Internet Restrictions, Vpn Technology, and the Dynamics of Trust and Distrust in Türkiye

Friday, 11 July 2025: 00:00
Location: FSE036 (Faculty of Education Sciences (FSE))
Oral Presentation
Alım Irmak METE, TED University, Turkey
Since the early 2000s, governmental intervention into online content has significantly increased in Türkiye. Numerous online platforms, including news sites and social media, have faced access restrictions or bans due to content deemed controversial or misinformative by the government, especially during times of turmoil. Turkish IP addresses have experienced incapacitation through bandwidth throttling or outright bans imposed by internet service providers. These restrictions have been intermittent, unpredictable, and conditional on platform officials abiding by governmental demands. The resulting discussions concerning internet freedom, state censorship, and state surveillance have lead people towards digital solutions, specifically and increasingly toward VPN technology.

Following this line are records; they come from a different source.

(* ===== verification/KVLate.v ===== *)
(** * A put that takes effect after it has returned

    [KVNetApps] shows that histories over the simulated network are
    linearizable when clients put only versions the server has reached.  The
    restriction is needed: here a client puts a version that is one ahead of
    the server, its first request is abandoned by the network (which only
    stops waiting for the handler), the second is answered [ErrVersion], and
    the call returns [ErrMaybe].  When the server reaches the version, the
    first request runs and is accepted.  No order of the operations explains
    what the clients saw. *)

From S2P Require Import Prelude KVServer KvModel KVClerk Linearizability Labrpc RpcCall KVNet KVNetApps.
#[local] Open Scope Z_scope.

Module KVLate.
Import KvModel KVClerk Linearizability KVNet KVNetApps.

(** ** Histories without overlap *)

(** The events of operations that do not overlap. *)
Definition one_by_one (ops : list Operation) : list Event :=
  concat ((λ o, [Inv (ClientId o) (Input o); Res (ClientId o) (Input o) (Output o)]) <$> ops).

Lemma one_by_one_snoc ops o :
  one_by_one (ops ++ [o]) = (one_by_one ops ++ [Inv (ClientId o) (Input o)]) ++ [Res (ClientId o) (Input o) (Output o)].
Proof. unfold one_by_one. rewrite fmap_app, concat_app. simpl. by rewrite <- app_assoc. Qed.

Lemma one_by_one_no_inv ops es c i : one_by_one ops ≠ es ++ [Inv c i].
Proof.
  destruct ops as [|o ops _] using rev_ind; [by destruct es |]. rewrite one_by_one_snoc. intros E.
  by apply app_inj_tail in E as [_ ?].
Qed.

Lemma one_by_one_res ops es c i o :
  one_by_one ops = es ++ [Res c i o] → ∃ ops', ops = ops' ++ [mkOperation c i o] ∧ es = one_by_one ops' ++ [Inv c i].
Proof.
  destruct ops as [|[c' i' o'] ops _] using rev_ind; [by destruct es |]. rewrite one_by_one_snoc. simpl. intros E.
  apply app_inj_tail in E as [<- [= <- <- <-]]. by exists ops.
Qed.

(** They have one linearization. *)
Lemma sequential_linearization l ph :
  Interleaved l ph →
  (∀ ops, one_by_one ops = visible l → ph = ∅ ∧ linearized l = ops) ∧
  (∀ ops c i, one_by_one ops ++ [Inv c i] = visible l →
     (ph = {[c := Invoked i]} ∧ linearized l = ops) ∨
     ∃ o, ph = {[c := Linearized i o]} ∧ linearized l = ops ++ [mkOperation c i o]).
Proof.
  intros Hl. induction Hl as [|l ph c i _ [IH1 IH2] Hc|l ph c i o _ [IH1 IH2] Hc|l ph c i o _ [IH1 IH2] Hc];
    unfold visible, linearized; rewrite ?omap_app; simpl; rewrite ?app_nil_r;
    [| change (omap (λ x, match x with Vis e => Some e | Lin _ => None end) l) with (visible l);
       change (omap (λ x, match x with Lin o => Some o | Vis _ => None end) l) with (linearized l) ..].
  - split; [| intros [|[] ops] c i; simpl; discriminate]. intros ops E. destruct ops as [|o ops]; [done |]. by destruct o.
  - split; [intros ops E; by apply one_by_one_no_inv in E |]. intros ops c' i' E.
    apply app_inj_tail in E as [E [= -> ->]]. left. by destruct (IH1 ops E) as [-> ?].
  - split.
    + intros ops E. destruct (IH1 ops E) as [-> _]. by rewrite lookup_empty in Hc.
    + intros ops c' i' E. destruct (IH2 ops c' i' E) as [[-> Hln]|(o' & -> & _)]; apply lookup_singleton_Some in Hc as [<- Hc]; [| done].
      injection Hc as <-. right. exists o. split; [by rewrite insert_singleton_eq | by rewrite Hln].
  - split.
    + intros ops E. apply one_by_one_res in E as (ops' & -> & E). symmetry in E.
      destruct (IH2 ops' c i E) as [[-> _]|(o' & -> & Hln)]; apply lookup_singleton_Some in Hc as [_ Hc]; [done |].
      injection Hc as <-. split; [by rewrite delete_singleton_eq | done].
    + intros ops c' i' E. apply app_inj_tail in E as [_ ?]. done.
Qed.

(** ** The run *)

#[local] Existing Instance bit_wire.

Abbreviation St := (@NState KVServer.KVServer (option Task)).

(** Nobody is in a call; the network works. *)
Record idle (s : St) : Prop := {
  id_inv : ninv hist_clients s;
  id_up : up "e" "s" s;
  id_client : ∀ c, client s c = None;
  id_waiting : ∀ c, waiting s c = None;
}.

Definition request_of (cl : Call) : Labrpc.reqMsg :=
  match cl with
  | CGet a => Labrpc.mkReqMsg "e" "KVServer.Get" (default "" (RpcCall.encode a))
  | CPut a => Labrpc.mkReqMsg "e" "KVServer.Put" (default "" (RpcCall.encode a))
  end.

Lemma request_of_eq cl : request "e" cl = Ret (request_of cl).
Proof. by destruct cl. Qed.

(** Client [c], whose call is [cl], gets its answer and returns. *)
Lemma finish_op (s : St) c x cl :
  ninv hist_clients s → up "e" "s" s → (∀ c', waiting s c' = None) → (∀ c', client s c' = <[c := x]> (λ _, None) c') →
  call hist_clients x = Some cl →
  hist_local c (replied hist_clients (Labrpc.world (lab s)) cl x) None →
  ∃ s', rtc (nstep hist_clients) s s' ∧ idle s' ∧ Labrpc.world (lab s') = handled (Labrpc.world (lab s)) cl ∧
    trace s' = trace s ++ [(c, replied hist_clients (Labrpc.world (lab s)) cl x, None)] ∧
    Labrpc.requests (lab s) `prefix_of` Labrpc.requests (lab s').
Proof.
  intros Hi Hu Hw Hc Hcall Hl.
  assert (client s c = x) as Hx by (rewrite Hc; apply fn_lookup_insert).
  destruct (call_goes_through hist_clients (λ _ _, True) s c cl "e" "s" (request_of cl))
    as (s1 & Hn & Hu1 & Hw1 & Ht1 & Hwt1 & Hc1 & Hp1); [done | done | done | by rewrite Hx | apply request_of_eq | done |].
  assert (rtc (nstep hist_clients) s s1) as Hs.
  { eapply rtc_subrel; [| exact (rtc_nsteps_2 _ _ _ Hn)]. by intros ? ? []. }
  assert (client s1 c = replied hist_clients (Labrpc.world (lab s)) cl x) as Hx1 by (by rewrite Hc1, fn_lookup_insert, Hx).
  assert (∀ c', waiting s1 c' = None) as Hw'.
  { intros c'. rewrite Hwt1. destruct (decide (c = c')) as [<-|Hne]; [by rewrite fn_lookup_insert | by rewrite !fn_lookup_insert_ne]. }
  pose proof (ninv_steps _ _ _ Hi Hs) as Hi1.
  destruct (local_step hist_clients s1 c None Hi1 Hu1 (Hw' c)) as (Hst & Hi2 & Hu2); [by rewrite Hx1 |].
  eexists. split; [eapply rtc_r; [exact Hs | exact Hst] |]. split; [| by rewrite <- Hx1; simpl; rewrite Ht1, Hw1].
  split; [done | done | | done]. intros c'. simpl. rewrite Hc1.
  destruct (decide (c = c')) as [<-|Hne]; [by rewrite fn_lookup_insert |]. rewrite !fn_lookup_insert_ne by done.
  rewrite Hc. by rewrite fn_lookup_insert_ne.
Qed.

(** Client [c] makes the call of task [t] from start to end. *)
Lemma whole_op (s : St) c t cl :
  idle s → hist_local c None (Some t) → call hist_clients (Some t) = Some cl →
  hist_local c (replied hist_clients (Labrpc.world (lab s)) cl (Some t)) None →
  ∃ s', rtc (nstep hist_clients) s s' ∧ idle s' ∧ Labrpc.world (lab s') = handled (Labrpc.world (lab s)) cl ∧
    trace s' = trace s ++ [(c, None, Some t); (c, replied hist_clients (Labrpc.world (lab s)) cl (Some t), None)] ∧
    Labrpc.requests (lab s) `prefix_of` Labrpc.requests (lab s').
Proof.
  intros [Hi Hu Hc Hw] Hl Hcall Hr.
  destruct (local_step hist_clients s c (Some t) Hi Hu (Hw c)) as (H1 & Hi1 & Hu1); [by rewrite Hc |].
  match type of H1 with nstep _ _ ?x => set (s1 := x) in * end.
  destruct (finish_op s1 c (Some t) cl) as (s2 & H2 & Hid & Hw2 & Ht2 & Hp2); try done.
  { intros c'. simpl. destruct (decide (c = c')) as [<-|Hne]; [by rewrite !fn_lookup_insert | by rewrite !fn_lookup_insert_ne]. }
  exists s2. split; [by eapply rtc_l |]. split; [done |]. split; [done |]. split; [| done].
  rewrite Ht2. simpl. by rewrite <- app_assoc, Hc.
Qed.

(** The puts: one that creates the key, one that is ahead, one that reaches
    the version the second waits for. *)
Definition p_create : PutArgs := mkPutArgs "k" "a" 0.
Definition p_ahead : PutArgs := mkPutArgs "k" "v" 2.
Definition p_reach : PutArgs := mkPutArgs "k" "w" 1.

Definition late_ops : list Operation :=
  [ mkOperation 1 (put_input p_create) (put_output OK);
    mkOperation 0 (put_input p_ahead) (put_output ErrMaybe);
    mkOperation 1 (put_input p_reach) (put_output OK);
    mkOperation 1 (get_input "k") (get_output ("v"%string, 3, OK)) ].

Lemma late_ops_illegal : ¬ legal late_ops.
Proof. rewrite legal_iff. intros Hl. specialize (Hl "k"). vm_compute in Hl. discriminate. Qed.

Lemma late_ops_not_linearizable : ¬ linearizable (one_by_one late_ops).
Proof.
  intros (l & ph & Hl & Hv & Hleg). destruct (sequential_linearization l ph Hl) as [H1 _].
  destruct (H1 late_ops) as [_ E]; [done |]. rewrite E in Hleg. by apply late_ops_illegal.
Qed.

(** The first request of the put that is ahead is abandoned; the second is
    answered. *)
Lemma ahead_op (s : St) :
  idle s → PutReply_Err (vs_Put (Labrpc.world (lab s)) p_ahead PutReply_zero).2 = ErrVersion →
  ∃ s' q st, rtc (nstep hist_clients) s s' ∧ idle s' ∧
    Labrpc.world (lab s') = handled (Labrpc.world (lab s)) (CPut p_ahead) ∧
    trace s' = trace s ++ [(0%nat, None, Some (TPut p_ahead true)); (0%nat, Some (TPutDone p_ahead ErrMaybe), None)] ∧
    Labrpc.requests (lab s') !! q = Some (Labrpc.mkRequest (request_of (CPut p_ahead)) st (Labrpc.Pending 0)).
Proof.
  intros [Hi Hu Hc Hw] Herr.
  destruct (local_step hist_clients s 0%nat (Some (TPut p_ahead true)) Hi Hu (Hw 0%nat)) as (H1 & Hi1 & Hu1).
  { rewrite Hc. constructor. vm_compute. split; [discriminate | reflexivity]. }
  match type of H1 with nstep _ _ ?x => set (s1 := x) in * end.
  destruct (call_abandoned hist_clients s1 0%nat (CPut p_ahead) "e" "s" (request_of (CPut p_ahead)))
    as (s2 & st & H2 & Hu2 & Hw2 & Ht2 & Hwt2 & Hc2 & Hr2); [done | by simpl | reflexivity | apply request_of_eq |].
  pose proof (ninv_steps _ _ _ Hi1 H2) as Hi2.
  assert (replied hist_clients (Labrpc.world (lab s2)) (CPut p_ahead) (Some (TPut p_ahead false)) = Some (TPutDone p_ahead ErrMaybe)) as Hrep.
  { rewrite Hw2. unfold replied. cbn [put_reply hist_clients]. unfold Put_result. cbn [lab s1]. by rewrite Herr. }
  destruct (finish_op s2 0%nat (Some (TPut p_ahead false)) (CPut p_ahead)) as (s3 & H3 & Hid & Hw3 & Ht3 & Hp3); try done.
  - intros c'. rewrite Hwt2. destruct c' as [|c']; [by rewrite fn_lookup_insert | rewrite !fn_lookup_insert_ne by done; apply Hw].
  - intros c'. rewrite Hc2. destruct c' as [|c']; [reflexivity |].
    rewrite !fn_lookup_insert_ne by done. simpl. by rewrite fn_lookup_insert_ne.
  - rewrite Hrep. constructor.
  - eexists s3, (length (Labrpc.requests (lab s1))), st. split; [eapply rtc_l; [done |]; by etransitivity |].
    split; [done |]. split; [by rewrite Hw3, Hw2 |]. split.
    + rewrite Ht3, Hrep, Ht2. simpl. by rewrite <- app_assoc, Hc.
    + eapply prefix_lookup_Some; [| exact Hp3]. rewrite Hr2. rewrite lookup_app_r by lia. by rewrite Nat.sub_diag.
Qed.

Lemma late_run :
  ∃ s, rtc (nstep hist_clients) (ninit KVServer.MakeKVServer ex_net (λ _, None)) s ∧ history (trace s) = one_by_one late_ops.
Proof.
  assert (idle (ninit KVServer.MakeKVServer ex_net (λ _, None))) as H0 by (split; [apply ninv_init | apply ex_up | done | done]).
  destruct (whole_op _ 1%nat (TPut p_create true) (CPut p_create) H0) as (s1 & R1 & I1 & W1 & T1 & _);
    [constructor; vm_compute; split; [discriminate | reflexivity] | done | constructor |].
  simpl in W1, T1.
  destruct (ahead_op s1 I1) as (s2 & q & st & R2 & I2 & W2 & T2 & Q2); [by rewrite W1 |].
  destruct (whole_op s2 1%nat (TPut p_reach true) (CPut p_reach) I2) as (s3 & R3 & I3 & W3 & T3 & P3);
    [constructor; vm_compute; split; [discriminate | reflexivity] | done | constructor |].
  destruct (runs_late_after hist_clients s3 q "e" (CPut p_ahead) (request_of (CPut p_ahead)) st)
    as (s4 & R4 & W4 & T4 & Hwt4 & Hc4 & Hu4); [apply I3 | apply I3 | apply request_of_eq | by eapply prefix_lookup_Some |].
  assert (idle s4) as I4.
  { split; [by eapply ninv_step; [apply I3 |] | apply Hu4, I3 | intros c; rewrite Hc4; apply I3 | intros c; rewrite Hwt4; apply I3]. }
  destruct (whole_op s4 1%nat (TGet "k") (CGet (mkGetArgs "k")) I4) as (s5 & R5 & I5 & W5 & T5 & _);
    [constructor | done | constructor |].
  exists s5. split.
  - etransitivity; [exact R1 |]. etransitivity; [exact R2 |]. etransitivity; [exact R3 |]. eapply rtc_l; [exact R4 | exact R5].
  - rewrite T5, T4, T3, T2, T1, W4, W3, W2, W1. vm_compute. reflexivity.
Qed.

(** C36: without the restriction to versions clients have seen, the store is
    not linearizable over the simulated network.  A put with a version one
    ahead of the server returns [ErrMaybe] after its first request was
    abandoned and its second refused; another client's put then brings the
    server to that version, the abandoned request runs and is accepted, and a
    get sees the value of a put that had returned before.  No linearization
    explains the history. *)
Theorem unseen_versions_break_linearizability :
  ∃ s : @NState KVServer.KVServer (option Task),
    rtc (nstep hist_clients) (ninit KVServer.MakeKVServer ex_net (λ _, None)) s ∧
    ¬ linearizable (history (trace s)).
Proof.
  destruct late_run as (s & Hs & Hh). exists s. split; [done |]. rewrite Hh. apply late_ops_not_linearizable.
Qed.

End KVLate.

This study focuses on Ekşi Sözlük, a popular collaborative dictionary platform in Türkiye where users share thoughts and experiences under different topic titles. Similar to a forum and mostly oppositional in attitude, Ekşi Sözlük had its own share of governmental restrictions. For the purposes of this research, the most frequented titles about VPNs were selected and over 1500 entries were analyzed with qualitative data coding method. Preliminary results suggest that Turkish users consider VPN as a means of resisting and bypassing governmental internet restrictions, as a tool for solidarity in times of disasters and social movements, and as a must for online freedom. However, distrust in governmental curatorship of accessible online content does not imply total trust in VPNs, seeing as trust and distrust are not antonyms in the sociological sense. Users report distrust in VPN companies’ autonomy from state influence and the provision of data privacy, constantly redefining their criteria for trust and distrust in the technology. Studying the fluidity of dis/trust in VPNs in the turbulent sociopolitical context of contemporary Türkiye promises insight into the interplays between citizen and netizen, between perceptions on internet freedom and government censorship, and between the very definitions of trust and distrust themselves.